[ad_1]
In the remainder of this text, we’ll do a clustering evaluation of meals demand time collection. You’ll learn to:
- summarise a set of time collection utilizing characteristic extraction;
- use Okay-Means and a hierarchical methodology for time collection clustering.
The total code is obtainable on Github:
Information set
We’ll use a weekly meals gross sales time collection collected by the US Division of Agriculture. This information set incorporates details about meals gross sales by product class and subcategory. The time collection is break up by state, however we’ll use nationwide complete gross sales in every interval.
Under is a pattern of the information set:
Right here’s what the entire information appears to be like like:
Characteristic-based Time Collection Clustering
We’ll use a feature-based strategy to time collection clustering. This course of includes two fundamental steps:
- Summarise every time collection right into a set of options, reminiscent of the typical worth;
- Apply a standard clustering algorithm to the characteristic set, reminiscent of Okay-means.

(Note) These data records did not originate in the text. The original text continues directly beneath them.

(* ===== verification/Logging.v ===== *)
(** * Log handlers: internal/logging/logging.go and internal/bgp/gobgp_logger.go

    A handler is the tree the code builds.  Its leaves are the JSON handler of
    slog, which consults the global level variable, and the sinks of other
    packages (the console logger, the OpenTelemetry bridge), known through the
    class [Sinks].  The level variable is shared by every handler, so it is an
    argument of [Enabled] and [Handle] and not a part of the tree.  [Handle]
    gives the records that reach the leaves, and the error. *)

From S2P Require Import Prelude GoStrings Config Model.
From Stdlib Require Import Ascii.

Module Logging.

(** ** Levels *)
Definition LevelDebug : Z := -4.
Definition LevelInfo : Z := 0.
Definition LevelWarn : Z := 4.
Definition LevelError : Z := 8.

(** [slog.Level.UnmarshalText]: a name and a signed offset. *)
Fixpoint cutSign (s : string) : string * option (ascii * string) :=
  match s with
  | EmptyString => (EmptyString, None)
  | String a s' =>
      if decide (a = "+"%char ∨ a = "-"%char) then (EmptyString, Some (a, s'))
      else let '(n, o) := cutSign s' in (String a n, o)
  end.

(** The offset is an int64. *)
Definition offsetOf (offset : option (ascii * string)) : option Z :=
  match offset with
  | None => Some 0
  | Some (sign, d) =>
      match ParseUint d 64 with
      | Some n =>
          if decide (sign = "-"%char) then if decide (n ≤ 2 ^ 63) then Some (- n) else None
          else if decide (n < 2 ^ 63) then Some n else None
      | None => None
      end
  end.

Definition levelNamed (name : string) : option Z :=
  if decide (name = "DEBUG") then Some LevelDebug
  else if decide (name = "INFO") then Some LevelInfo
  else if decide (name = "WARN") then Some LevelWarn
  else if decide (name = "ERROR") then Some LevelError
  else None.

Definition UnmarshalText (text : string) : result error Z :=
  let '(name, offset) := cutSign text in
  match offsetOf offset with
  | None => Err (Wrapf "slog: level string %q: %w" [text] (External "strconv.Atoi"))
  | Some o =>
      match levelNamed (ToUpper name) with
      | Some l => Ok (wrap64 (l + o))
      | None => Err (Errorf "slog: level string %q: unknown name" [text])
      end
  end.

(** [SetLevel], on the level variable. *)
Definition SetLevel (level : string) (levelVar : Z) : Z * goerror :=
  match UnmarshalText level with
  | Err e => (levelVar, Some e)
  | Ok lvl => (lvl, None)
  end.

(** The level [Setup] leaves: a text it cannot read counts as info. *)
Definition setupLevel (level : string) : Z :=
  match UnmarshalText level with Ok lvl => lvl | Err _ => LevelInfo end.

(** [goBGPLevelFromString] and [newGoBGPLevelVar]. *)
Definition goBGPLevelFromString (level : string) : Z :=
  if decide (level = "debug") then LevelDebug
  else if decide (level = "warn") then LevelWarn
  else if decide (level = "error") then LevelError
  else LevelInfo.
Definition newGoBGPLevelVar (level : string) : Z := goBGPLevelFromString level.

(** [SetLogLevel] of the BGP manager, on its level variable. *)
Definition SetLogLevel (level : string) (_ : Z) : Z := goBGPLevelFromString level.

(** ** Records *)

(** An attribute and what its value prints as. *)
Record Attr := mkAttr { Attr_Key : string; Attr_Value : string }.

(** [slog.Record]. *)
Record LogRecord := mkRecord {
  Rec_Time : Z;
  Rec_Level : Z;
  Rec_Message : string;
  Rec_PC : Z;
  Rec_Attrs : list Attr }.

(** What [With] and [WithGroup] put in front of the attributes of a record. *)
Inductive ScopeItem := SAttrs (attrs : list Attr) | SGroup (name : string).

(** The handlers of other packages. *)
Class Sinks (T : Type) := {
  charm_New : bool → T;
  sink_Enabled : T → Z → bool;
  sink_Handle : T → LogRecord → goerror;
  sink_WithAttrs : list Attr → T → T;
  sink_WithGroup : string → T → T;
  json_Handle : list ScopeItem → LogRecord → goerror }.

Section Handlers.
Context {T : Type} `{Sinks T}.

Inductive Handler :=
| JSONHandler (scope : list ScopeItem) (replaceAttr : option (list string → string → bool))
| Sink (t : T)
| liveLevelHandler (inner : Handler)
| multiHandler (handlers : list Handler)
| levelFilterHandler (minLevel : Z) (inner : Handler)
| goBGPHandler (inner : Handler).

(** A record that reached a leaf. *)
Inductive Leaf := LJSON (scope : list ScopeItem) | LSink (t : T).
Definition Event : Type := Leaf * LogRecord.

(** [Enabled] of the level filter and of GoBGP's handler; [inner] is the
    answer of the handler inside. *)
Definition levelFilter_Enabled (minLevel : Z) (inner : Z → bool) (level : Z) : bool :=
  bool_decide (minLevel ≤ level) && inner level.
Definition goBGP_Enabled (inner : Z → bool) (level : Z) : bool :=
  bool_decide (level ≤ LevelDebug) || inner level.

(** The [Enabled] methods; [level] of the live handler is the level variable. *)
Fixpoint Enabled (levelVar : Z) (h : Handler) (level : Z) : bool :=
  match h with
  | JSONHandler _ _ => bool_decide (levelVar ≤ level)
  | Sink t => sink_Enabled t level
  | liveLevelHandler _ => bool_decide (levelVar ≤ level)
  | multiHandler hs => existsb (λ h, Enabled levelVar h level) hs
  | levelFilterHandler minLevel inner => levelFilter_Enabled minLevel (Enabled levelVar inner) level
  | goBGPHandler inner => goBGP_Enabled (Enabled levelVar inner) level
  end.

(** ** The embedded speaker's records *)

Definition goBGPConnectFailedMsg : string := "failed to connect".
Definition goBGPErrorKey : string := "Error".
Definition ttlHint : string :=
  "eBGP sessions dial with TTL 1 unless enable_multihop is set; a peer more than one hop away cannot answer".

(** The dial error: the last attribute of its key. *)
Definition dialErr (attrs : list Attr) : string :=
  foldl (λ d a, if decide (Attr_Key a = goBGPErrorKey) then Attr_Value a else d) EmptyString attrs.

(** The record a connect failure is re-emitted as. *)
Definition promoted (r : LogRecord) : LogRecord :=
  mkRecord (Rec_Time r) LevelInfo (Rec_Message r) (Rec_PC r)
    (Rec_Attrs r ++
     if Contains (dialErr (Rec_Attrs r)) "no route to host" then [mkAttr "hint" ttlHint] else []).

(** The loop of [multiHandler.Handle]: the last error wins. *)
Definition fanOut (enabled : Handler → bool) (handle : Handler → list Event * goerror)
    : list Handler → goerror → list Event * goerror :=
  fix fanOut (hs : list Handler) (last : goerror) :=
    match hs with
    | [] => ([], last)
    | h :: hs' =>
        if enabled h then
          let '(ev, err) := handle h in
          let '(ev', last') := fanOut hs' (match err with Some e => Some e | None => last end) in
          (ev ++ ev', last')
        else fanOut hs' last
    end.

(** The [Handle] methods. *)
Fixpoint Handle (levelVar : Z) (h : Handler) (r : LogRecord) : list Event * goerror :=
  match h with
  | JSONHandler scope _ => ([(LJSON scope, r)], json_Handle scope r)
  | Sink t => ([(LSink t, r)], sink_Handle t r)
  | liveLevelHandler inner => Handle levelVar inner r
  | multiHandler hs =>
      fanOut (λ h, Enabled levelVar h (Rec_Level r)) (λ h, Handle levelVar h r) hs None
  | levelFilterHandler _ inner => Handle levelVar inner r
  | goBGPHandler inner =>
      if bool_decide (LevelDebug < Rec_Level r) || Enabled levelVar inner LevelDebug then
        Handle levelVar inner r
      else if negb (bool_decide (Rec_Message r = goBGPConnectFailedMsg))
              || negb (Enabled levelVar inner LevelInfo) then ([], None)
      else Handle levelVar inner (promoted r)
  end.

(** The [WithAttrs] and [WithGroup] methods. *)
Fixpoint WithAttrs (attrs : list Attr) (h : Handler) : Handler :=
  match h with
  | JSONHandler scope f => JSONHandler (scope ++ [SAttrs attrs]) f
  | Sink t => Sink (sink_WithAttrs attrs t)
  | liveLevelHandler inner => liveLevelHandler (WithAttrs attrs inner)
  | multiHandler hs => multiHandler (map (WithAttrs attrs) hs)
  | levelFilterHandler m inner => levelFilterHandler m (WithAttrs attrs inner)
  | goBGPHandler inner => goBGPHandler (WithAttrs attrs inner)
  end.

Fixpoint WithGroup (name : string) (h : Handler) : Handler :=
  match h with
  | JSONHandler scope f => JSONHandler (scope ++ [SGroup name]) f
  | Sink t => Sink (sink_WithGroup name t)
  | liveLevelHandler inner => liveLevelHandler (WithGroup name inner)
  | multiHandler hs => multiHandler (map (WithGroup name) hs)
  | levelFilterHandler m inner => levelFilterHandler m (WithGroup name inner)
  | goBGPHandler inner => goBGPHandler (WithGroup name inner)
  end.

(** [NewLevelFilter] and [newGoBGPHandler]. *)
Definition NewLevelFilter (minLevel : Z) (inner : Handler) : Handler := levelFilterHandler minLevel inner.
Definition newGoBGPHandler (inner : Handler) : Handler := goBGPHandler inner.

(** The [ReplaceAttr] option: whether an attribute stays. *)
Definition dropTime (groups : list string) (key : string) : bool :=
  negb (bool_decide (groups = [] ∧ key = "time")).

(** [newPrimaryHandler]. *)
Definition newPrimaryHandler (format : string) (timestamps : bool) : Handler :=
  if decide (format = "json") then JSONHandler [] (if timestamps then None else Some dropTime)
  else liveLevelHandler (Sink (charm_New timestamps)).

(** [Setup]: the level variable and the handler of the default logger. *)
Definition Setup (level format : string) (timestamps : bool) (extra : list Handler) : Z * Handler :=
  let primary := newPrimaryHandler format timestamps in
  (setupLevel level,
   match extra with [] => primary | _ => multiHandler (primary :: extra) end).

(** [slog.Logger.log]: the handler sees the record only if it is enabled. *)
Definition Log (levelVar : Z) (h : Handler) (r : LogRecord) : list Event :=
  if Enabled levelVar h (Rec_Level r) then (Handle levelVar h r).1 else [].

(** [With] and [WithGroup] of a logger, in a row. *)
Definition derive1 (h : Handler) (s : ScopeItem) : Handler :=
  match s with SAttrs attrs => WithAttrs attrs h | SGroup name => WithGroup name h end.
Definition derive (scope : list ScopeItem) (h : Handler) : Handler := foldl derive1 h scope.

End Handlers.
Arguments Handler : clear implicits.
Arguments Leaf : clear implicits.
Arguments Event : clear implicits.

End Logging.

Let’s do every step in flip.
Characteristic extraction utilizing tsfel
We begin by extracting a set of statistics to summarise every time collection. The aim is to transform every collection right into a small set of options.
There are a number of instruments for time collection characteristic extraction. We’ll use tsfel, which offers a aggressive efficiency relative to different approaches [3].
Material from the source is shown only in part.